(Description of the task): Up to and including the line with "- Python [int]", copy the records below exactly from their first line.

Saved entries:
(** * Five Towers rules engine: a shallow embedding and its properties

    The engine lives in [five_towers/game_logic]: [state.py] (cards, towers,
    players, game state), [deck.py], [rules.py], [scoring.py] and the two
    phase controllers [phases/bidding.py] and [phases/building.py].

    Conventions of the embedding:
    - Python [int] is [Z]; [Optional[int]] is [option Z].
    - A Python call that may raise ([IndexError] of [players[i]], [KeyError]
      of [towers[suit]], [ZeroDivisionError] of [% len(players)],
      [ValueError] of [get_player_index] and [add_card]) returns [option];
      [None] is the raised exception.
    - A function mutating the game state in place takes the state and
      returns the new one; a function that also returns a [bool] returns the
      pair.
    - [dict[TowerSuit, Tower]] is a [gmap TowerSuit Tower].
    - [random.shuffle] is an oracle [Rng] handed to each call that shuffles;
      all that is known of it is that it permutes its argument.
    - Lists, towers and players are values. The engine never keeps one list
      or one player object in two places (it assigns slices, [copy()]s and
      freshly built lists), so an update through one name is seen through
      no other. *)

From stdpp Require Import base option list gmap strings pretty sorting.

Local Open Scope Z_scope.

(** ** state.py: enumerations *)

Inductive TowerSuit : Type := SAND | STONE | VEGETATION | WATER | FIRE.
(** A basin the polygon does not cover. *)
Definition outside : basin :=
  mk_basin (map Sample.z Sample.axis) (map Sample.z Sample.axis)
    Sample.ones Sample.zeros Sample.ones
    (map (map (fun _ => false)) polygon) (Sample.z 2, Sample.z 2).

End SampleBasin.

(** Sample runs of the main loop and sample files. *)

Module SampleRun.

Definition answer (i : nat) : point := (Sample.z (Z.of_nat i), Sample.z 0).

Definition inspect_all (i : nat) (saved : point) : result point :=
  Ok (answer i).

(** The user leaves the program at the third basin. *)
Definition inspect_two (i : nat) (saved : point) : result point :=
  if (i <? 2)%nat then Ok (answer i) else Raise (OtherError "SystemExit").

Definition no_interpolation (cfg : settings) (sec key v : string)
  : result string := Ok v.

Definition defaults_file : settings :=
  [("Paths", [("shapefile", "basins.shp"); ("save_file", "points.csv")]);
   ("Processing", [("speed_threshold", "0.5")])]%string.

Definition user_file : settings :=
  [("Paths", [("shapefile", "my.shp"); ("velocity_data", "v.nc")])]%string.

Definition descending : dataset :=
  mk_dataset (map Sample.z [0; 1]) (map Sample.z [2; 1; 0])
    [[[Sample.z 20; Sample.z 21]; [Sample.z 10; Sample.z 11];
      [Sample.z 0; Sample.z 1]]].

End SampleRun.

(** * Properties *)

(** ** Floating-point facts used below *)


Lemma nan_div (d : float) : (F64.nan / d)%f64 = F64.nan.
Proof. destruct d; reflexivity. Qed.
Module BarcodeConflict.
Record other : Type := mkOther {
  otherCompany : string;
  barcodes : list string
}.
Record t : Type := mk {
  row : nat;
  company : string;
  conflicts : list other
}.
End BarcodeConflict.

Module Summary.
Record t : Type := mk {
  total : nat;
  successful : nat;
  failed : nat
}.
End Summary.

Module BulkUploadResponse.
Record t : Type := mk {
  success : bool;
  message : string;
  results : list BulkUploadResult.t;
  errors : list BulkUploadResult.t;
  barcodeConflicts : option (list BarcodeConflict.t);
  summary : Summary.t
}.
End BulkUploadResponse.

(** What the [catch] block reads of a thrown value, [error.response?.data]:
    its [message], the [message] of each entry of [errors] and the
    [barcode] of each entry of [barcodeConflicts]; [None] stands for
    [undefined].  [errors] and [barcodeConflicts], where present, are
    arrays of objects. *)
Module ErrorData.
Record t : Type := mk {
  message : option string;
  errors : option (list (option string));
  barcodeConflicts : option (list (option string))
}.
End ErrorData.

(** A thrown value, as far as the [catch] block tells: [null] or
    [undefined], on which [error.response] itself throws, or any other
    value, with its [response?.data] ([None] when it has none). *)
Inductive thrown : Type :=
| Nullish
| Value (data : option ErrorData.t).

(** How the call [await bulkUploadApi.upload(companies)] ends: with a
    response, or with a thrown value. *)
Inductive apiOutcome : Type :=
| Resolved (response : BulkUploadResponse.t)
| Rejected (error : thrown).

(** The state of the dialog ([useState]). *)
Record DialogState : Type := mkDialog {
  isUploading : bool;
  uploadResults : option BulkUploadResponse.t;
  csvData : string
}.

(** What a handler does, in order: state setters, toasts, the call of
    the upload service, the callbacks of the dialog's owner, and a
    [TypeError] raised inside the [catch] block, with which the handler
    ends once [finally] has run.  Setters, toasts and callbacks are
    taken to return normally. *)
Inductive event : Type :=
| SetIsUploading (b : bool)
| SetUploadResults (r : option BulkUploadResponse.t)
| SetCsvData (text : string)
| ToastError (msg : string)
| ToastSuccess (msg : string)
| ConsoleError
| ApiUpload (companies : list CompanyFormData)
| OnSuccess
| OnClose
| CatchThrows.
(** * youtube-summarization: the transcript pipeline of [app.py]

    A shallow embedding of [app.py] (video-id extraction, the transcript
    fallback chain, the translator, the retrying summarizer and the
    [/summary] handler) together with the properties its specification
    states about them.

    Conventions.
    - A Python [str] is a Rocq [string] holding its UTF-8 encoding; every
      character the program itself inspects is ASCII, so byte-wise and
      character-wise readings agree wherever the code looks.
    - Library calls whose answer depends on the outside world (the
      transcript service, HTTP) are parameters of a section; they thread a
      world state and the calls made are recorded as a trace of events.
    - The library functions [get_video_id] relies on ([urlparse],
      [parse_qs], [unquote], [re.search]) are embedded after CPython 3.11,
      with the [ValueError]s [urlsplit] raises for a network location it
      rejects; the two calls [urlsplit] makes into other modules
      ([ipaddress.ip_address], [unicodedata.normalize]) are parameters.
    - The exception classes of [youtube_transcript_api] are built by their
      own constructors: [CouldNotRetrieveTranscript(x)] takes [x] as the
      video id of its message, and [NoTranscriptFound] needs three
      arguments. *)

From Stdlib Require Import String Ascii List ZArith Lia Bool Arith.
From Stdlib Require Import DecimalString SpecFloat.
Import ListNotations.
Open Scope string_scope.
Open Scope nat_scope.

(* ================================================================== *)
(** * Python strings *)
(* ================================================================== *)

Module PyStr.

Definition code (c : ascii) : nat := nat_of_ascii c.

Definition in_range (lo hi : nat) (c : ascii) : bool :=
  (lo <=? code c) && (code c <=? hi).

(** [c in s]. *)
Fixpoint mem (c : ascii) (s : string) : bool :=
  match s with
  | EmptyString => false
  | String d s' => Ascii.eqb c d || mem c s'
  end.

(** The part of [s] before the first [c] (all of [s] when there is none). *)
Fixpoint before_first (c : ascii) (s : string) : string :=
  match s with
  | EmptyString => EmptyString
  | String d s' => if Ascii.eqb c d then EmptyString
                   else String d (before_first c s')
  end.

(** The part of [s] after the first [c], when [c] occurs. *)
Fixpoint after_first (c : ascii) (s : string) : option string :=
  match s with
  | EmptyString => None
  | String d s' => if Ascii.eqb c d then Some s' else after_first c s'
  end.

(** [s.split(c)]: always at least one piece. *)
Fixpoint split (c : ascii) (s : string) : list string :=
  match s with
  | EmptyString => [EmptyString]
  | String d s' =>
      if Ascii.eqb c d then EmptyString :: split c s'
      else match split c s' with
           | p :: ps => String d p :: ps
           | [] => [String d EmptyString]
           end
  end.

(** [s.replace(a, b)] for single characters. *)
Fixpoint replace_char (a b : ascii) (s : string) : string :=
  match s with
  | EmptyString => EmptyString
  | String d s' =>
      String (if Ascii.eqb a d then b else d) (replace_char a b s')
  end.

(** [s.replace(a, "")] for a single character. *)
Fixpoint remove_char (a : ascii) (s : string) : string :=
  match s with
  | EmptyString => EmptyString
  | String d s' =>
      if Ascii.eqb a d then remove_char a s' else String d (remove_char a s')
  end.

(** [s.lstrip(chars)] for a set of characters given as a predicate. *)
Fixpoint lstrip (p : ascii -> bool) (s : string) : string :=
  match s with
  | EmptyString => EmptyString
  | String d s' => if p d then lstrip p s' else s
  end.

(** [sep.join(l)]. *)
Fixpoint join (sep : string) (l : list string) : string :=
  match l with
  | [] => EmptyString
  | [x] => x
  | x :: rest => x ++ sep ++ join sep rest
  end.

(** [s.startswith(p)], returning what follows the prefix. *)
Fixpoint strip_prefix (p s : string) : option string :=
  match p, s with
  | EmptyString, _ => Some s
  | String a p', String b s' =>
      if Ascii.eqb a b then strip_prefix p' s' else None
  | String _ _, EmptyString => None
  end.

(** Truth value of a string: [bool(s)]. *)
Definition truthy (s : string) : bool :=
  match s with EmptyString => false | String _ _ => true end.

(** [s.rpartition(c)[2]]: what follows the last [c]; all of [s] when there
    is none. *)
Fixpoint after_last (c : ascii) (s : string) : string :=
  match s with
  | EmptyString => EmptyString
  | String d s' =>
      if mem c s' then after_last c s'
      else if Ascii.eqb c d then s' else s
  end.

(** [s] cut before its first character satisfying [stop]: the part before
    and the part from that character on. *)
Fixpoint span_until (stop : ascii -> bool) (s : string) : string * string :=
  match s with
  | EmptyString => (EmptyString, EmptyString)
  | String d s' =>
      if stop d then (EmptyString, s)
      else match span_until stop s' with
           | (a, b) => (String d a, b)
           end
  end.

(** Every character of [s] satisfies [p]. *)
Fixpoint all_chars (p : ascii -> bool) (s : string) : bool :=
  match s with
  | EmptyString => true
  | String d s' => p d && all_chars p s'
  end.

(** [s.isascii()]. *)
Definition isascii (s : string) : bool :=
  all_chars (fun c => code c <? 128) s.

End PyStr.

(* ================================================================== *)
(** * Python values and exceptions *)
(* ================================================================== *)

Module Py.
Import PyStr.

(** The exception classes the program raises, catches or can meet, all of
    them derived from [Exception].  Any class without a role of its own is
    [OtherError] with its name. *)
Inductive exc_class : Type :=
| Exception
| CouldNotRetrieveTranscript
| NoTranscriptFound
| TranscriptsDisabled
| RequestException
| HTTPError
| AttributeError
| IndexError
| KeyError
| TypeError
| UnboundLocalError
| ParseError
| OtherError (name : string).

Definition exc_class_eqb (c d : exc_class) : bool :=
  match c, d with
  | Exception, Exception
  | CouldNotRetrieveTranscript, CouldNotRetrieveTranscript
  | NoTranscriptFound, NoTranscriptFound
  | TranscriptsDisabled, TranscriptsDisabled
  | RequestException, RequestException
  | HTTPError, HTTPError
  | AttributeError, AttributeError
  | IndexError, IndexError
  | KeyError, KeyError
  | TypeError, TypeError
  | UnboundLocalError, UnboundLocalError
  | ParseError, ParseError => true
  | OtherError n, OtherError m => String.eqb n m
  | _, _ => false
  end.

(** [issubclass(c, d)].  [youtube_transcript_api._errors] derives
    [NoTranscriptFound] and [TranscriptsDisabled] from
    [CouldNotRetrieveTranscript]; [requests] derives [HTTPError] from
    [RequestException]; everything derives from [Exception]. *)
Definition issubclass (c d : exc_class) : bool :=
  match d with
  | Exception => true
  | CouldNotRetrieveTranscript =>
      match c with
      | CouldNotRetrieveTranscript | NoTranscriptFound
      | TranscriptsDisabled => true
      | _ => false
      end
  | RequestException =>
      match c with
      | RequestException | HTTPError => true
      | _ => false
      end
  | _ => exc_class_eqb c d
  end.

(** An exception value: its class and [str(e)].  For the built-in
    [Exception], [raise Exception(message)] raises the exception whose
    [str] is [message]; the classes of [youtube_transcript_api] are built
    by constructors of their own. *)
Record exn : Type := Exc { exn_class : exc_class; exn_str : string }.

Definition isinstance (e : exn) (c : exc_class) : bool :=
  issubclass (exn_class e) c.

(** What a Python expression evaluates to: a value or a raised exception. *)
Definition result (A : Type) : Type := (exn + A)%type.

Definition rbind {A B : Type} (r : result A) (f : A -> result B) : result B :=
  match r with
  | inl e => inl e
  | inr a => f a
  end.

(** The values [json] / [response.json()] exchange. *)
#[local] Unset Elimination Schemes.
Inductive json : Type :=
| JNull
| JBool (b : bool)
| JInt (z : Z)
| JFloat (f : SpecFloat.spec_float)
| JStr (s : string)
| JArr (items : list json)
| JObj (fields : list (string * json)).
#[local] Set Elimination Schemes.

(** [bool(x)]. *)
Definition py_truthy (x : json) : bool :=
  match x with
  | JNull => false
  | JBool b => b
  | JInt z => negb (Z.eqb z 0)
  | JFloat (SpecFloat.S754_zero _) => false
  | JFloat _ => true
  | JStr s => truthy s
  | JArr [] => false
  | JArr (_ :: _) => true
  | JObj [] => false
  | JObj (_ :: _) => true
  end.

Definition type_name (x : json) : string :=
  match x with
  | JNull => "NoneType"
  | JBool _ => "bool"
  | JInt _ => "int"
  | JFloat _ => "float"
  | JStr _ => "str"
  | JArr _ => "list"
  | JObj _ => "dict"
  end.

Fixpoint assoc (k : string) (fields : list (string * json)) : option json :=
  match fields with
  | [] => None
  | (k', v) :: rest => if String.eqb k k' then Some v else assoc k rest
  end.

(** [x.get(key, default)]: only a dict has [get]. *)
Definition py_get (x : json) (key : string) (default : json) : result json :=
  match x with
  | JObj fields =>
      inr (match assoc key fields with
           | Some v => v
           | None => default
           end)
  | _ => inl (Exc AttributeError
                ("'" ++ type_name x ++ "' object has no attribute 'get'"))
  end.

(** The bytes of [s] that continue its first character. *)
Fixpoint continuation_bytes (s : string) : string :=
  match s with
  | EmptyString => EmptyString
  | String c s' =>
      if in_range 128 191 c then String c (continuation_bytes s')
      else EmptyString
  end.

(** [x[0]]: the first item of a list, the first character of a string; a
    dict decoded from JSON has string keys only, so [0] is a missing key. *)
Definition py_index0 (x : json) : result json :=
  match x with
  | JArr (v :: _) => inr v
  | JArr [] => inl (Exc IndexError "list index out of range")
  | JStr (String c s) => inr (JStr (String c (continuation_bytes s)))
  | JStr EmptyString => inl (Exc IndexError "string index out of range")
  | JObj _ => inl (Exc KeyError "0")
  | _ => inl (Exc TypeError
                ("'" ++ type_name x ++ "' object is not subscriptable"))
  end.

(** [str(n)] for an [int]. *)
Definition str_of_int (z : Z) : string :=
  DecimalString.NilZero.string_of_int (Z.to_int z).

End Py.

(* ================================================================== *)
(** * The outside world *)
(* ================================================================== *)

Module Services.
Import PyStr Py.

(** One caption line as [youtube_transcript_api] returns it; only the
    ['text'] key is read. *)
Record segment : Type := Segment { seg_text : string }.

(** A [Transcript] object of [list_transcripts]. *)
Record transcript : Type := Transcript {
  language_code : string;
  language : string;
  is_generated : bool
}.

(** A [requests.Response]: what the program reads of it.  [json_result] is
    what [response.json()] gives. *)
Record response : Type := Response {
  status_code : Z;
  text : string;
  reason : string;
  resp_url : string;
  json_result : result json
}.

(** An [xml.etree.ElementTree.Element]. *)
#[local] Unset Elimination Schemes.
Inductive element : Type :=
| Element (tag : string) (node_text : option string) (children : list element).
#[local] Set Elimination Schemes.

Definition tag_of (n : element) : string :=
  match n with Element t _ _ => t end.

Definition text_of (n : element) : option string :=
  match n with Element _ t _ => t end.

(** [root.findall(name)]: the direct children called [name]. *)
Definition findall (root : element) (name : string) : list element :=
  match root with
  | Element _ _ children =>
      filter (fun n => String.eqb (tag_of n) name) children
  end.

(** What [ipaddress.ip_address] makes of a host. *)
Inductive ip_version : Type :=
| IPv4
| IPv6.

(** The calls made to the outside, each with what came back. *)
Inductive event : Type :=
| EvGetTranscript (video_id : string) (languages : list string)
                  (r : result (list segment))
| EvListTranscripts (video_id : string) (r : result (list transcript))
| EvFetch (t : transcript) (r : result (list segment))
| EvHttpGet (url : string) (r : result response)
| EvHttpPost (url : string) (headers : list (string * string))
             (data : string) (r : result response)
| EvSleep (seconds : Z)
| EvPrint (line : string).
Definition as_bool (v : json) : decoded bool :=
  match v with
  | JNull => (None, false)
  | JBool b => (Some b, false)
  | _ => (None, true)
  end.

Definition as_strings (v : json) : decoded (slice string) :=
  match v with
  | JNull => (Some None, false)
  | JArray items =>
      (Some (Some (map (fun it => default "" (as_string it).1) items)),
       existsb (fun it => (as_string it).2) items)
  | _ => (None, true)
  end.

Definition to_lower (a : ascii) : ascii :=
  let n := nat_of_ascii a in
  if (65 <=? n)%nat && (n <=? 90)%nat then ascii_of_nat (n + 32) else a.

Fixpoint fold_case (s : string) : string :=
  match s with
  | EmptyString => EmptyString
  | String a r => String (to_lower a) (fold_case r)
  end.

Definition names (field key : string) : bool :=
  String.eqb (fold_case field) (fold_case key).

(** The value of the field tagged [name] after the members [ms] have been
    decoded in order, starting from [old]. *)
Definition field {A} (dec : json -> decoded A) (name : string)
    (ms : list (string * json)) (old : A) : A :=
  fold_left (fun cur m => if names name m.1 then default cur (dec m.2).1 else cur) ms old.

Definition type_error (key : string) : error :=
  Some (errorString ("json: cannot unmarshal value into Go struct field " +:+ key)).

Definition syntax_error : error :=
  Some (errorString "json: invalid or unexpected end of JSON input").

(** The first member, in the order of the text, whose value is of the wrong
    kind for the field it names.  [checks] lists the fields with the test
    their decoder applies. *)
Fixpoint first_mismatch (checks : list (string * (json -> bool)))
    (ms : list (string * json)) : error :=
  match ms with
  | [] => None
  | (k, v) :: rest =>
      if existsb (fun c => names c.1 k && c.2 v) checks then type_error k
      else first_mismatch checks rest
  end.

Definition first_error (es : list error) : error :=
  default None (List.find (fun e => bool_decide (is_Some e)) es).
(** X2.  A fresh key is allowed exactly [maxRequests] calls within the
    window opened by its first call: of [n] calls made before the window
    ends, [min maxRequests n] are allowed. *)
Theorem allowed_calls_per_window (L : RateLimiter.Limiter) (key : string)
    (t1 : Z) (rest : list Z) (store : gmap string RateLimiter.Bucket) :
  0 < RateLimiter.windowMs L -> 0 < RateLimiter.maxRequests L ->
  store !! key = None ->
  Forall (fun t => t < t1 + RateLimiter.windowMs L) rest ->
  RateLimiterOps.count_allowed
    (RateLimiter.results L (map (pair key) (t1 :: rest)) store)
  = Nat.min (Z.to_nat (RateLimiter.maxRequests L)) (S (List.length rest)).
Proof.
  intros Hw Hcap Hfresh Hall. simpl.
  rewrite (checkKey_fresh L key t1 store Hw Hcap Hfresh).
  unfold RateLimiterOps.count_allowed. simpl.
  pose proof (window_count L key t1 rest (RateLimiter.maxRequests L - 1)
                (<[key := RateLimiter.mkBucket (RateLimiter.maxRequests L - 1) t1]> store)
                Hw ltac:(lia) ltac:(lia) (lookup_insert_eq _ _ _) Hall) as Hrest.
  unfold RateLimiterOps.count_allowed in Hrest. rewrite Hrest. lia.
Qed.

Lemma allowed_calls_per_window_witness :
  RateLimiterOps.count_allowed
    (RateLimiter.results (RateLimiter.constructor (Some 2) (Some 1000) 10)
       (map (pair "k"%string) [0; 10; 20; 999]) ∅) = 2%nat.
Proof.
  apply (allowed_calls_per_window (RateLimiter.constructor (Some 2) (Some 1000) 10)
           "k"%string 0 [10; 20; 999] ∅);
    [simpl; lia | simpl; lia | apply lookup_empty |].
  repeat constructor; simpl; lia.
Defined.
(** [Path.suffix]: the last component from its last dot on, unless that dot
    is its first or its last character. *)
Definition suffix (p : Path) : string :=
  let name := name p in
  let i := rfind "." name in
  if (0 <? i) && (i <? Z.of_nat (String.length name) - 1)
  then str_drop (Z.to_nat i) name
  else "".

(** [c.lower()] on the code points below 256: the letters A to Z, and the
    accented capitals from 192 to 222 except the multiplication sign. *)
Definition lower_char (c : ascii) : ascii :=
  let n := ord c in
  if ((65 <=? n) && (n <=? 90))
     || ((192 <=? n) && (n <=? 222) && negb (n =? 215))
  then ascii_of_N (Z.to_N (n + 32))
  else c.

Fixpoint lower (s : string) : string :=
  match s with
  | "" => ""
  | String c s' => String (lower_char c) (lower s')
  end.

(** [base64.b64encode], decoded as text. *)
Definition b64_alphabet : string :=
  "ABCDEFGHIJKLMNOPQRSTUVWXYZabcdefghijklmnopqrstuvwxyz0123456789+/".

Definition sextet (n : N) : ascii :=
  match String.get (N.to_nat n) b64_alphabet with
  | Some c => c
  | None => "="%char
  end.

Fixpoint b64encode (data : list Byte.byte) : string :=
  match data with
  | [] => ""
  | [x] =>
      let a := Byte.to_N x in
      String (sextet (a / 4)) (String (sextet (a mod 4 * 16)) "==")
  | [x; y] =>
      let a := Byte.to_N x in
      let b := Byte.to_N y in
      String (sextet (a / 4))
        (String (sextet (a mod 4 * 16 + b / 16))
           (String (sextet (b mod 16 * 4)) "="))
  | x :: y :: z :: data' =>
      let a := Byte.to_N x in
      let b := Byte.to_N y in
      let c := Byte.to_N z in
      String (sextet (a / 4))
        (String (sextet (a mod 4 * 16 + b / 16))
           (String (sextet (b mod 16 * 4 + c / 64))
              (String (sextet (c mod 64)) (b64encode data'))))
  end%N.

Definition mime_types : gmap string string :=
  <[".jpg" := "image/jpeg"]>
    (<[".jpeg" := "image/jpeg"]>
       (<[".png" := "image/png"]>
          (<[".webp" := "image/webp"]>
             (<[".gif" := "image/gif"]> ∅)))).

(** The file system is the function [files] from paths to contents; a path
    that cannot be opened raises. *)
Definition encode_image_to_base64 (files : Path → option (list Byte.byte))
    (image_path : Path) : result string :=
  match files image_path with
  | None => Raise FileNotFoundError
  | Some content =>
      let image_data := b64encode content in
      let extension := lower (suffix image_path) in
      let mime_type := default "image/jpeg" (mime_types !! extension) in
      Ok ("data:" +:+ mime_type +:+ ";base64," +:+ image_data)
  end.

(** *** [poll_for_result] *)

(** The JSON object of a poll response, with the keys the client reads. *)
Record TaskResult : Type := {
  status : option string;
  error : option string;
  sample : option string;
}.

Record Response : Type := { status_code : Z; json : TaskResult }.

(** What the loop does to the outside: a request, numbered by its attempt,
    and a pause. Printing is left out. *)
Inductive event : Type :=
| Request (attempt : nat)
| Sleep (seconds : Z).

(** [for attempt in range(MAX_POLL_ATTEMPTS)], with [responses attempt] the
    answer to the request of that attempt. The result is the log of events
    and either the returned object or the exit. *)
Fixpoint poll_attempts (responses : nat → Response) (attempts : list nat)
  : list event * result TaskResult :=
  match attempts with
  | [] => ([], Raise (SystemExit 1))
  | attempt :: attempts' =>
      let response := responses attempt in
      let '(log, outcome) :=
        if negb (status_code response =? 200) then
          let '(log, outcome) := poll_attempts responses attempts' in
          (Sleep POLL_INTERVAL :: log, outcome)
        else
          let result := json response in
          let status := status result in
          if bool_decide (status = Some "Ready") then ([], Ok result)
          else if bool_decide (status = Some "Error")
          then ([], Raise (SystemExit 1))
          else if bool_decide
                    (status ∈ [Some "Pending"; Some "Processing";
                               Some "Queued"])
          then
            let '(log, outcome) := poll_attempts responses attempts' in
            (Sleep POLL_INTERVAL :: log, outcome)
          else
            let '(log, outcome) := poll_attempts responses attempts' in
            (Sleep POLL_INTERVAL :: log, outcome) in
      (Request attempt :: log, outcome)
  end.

(Solution to the exercise):
(** * Five Towers rules engine: a shallow embedding and its properties

    The engine lives in [five_towers/game_logic]: [state.py] (cards, towers,
    players, game state), [deck.py], [rules.py], [scoring.py] and the two
    phase controllers [phases/bidding.py] and [phases/building.py].

    Conventions of the embedding:
    - Python [int] is [Z]; [Optional[int]] is [option Z].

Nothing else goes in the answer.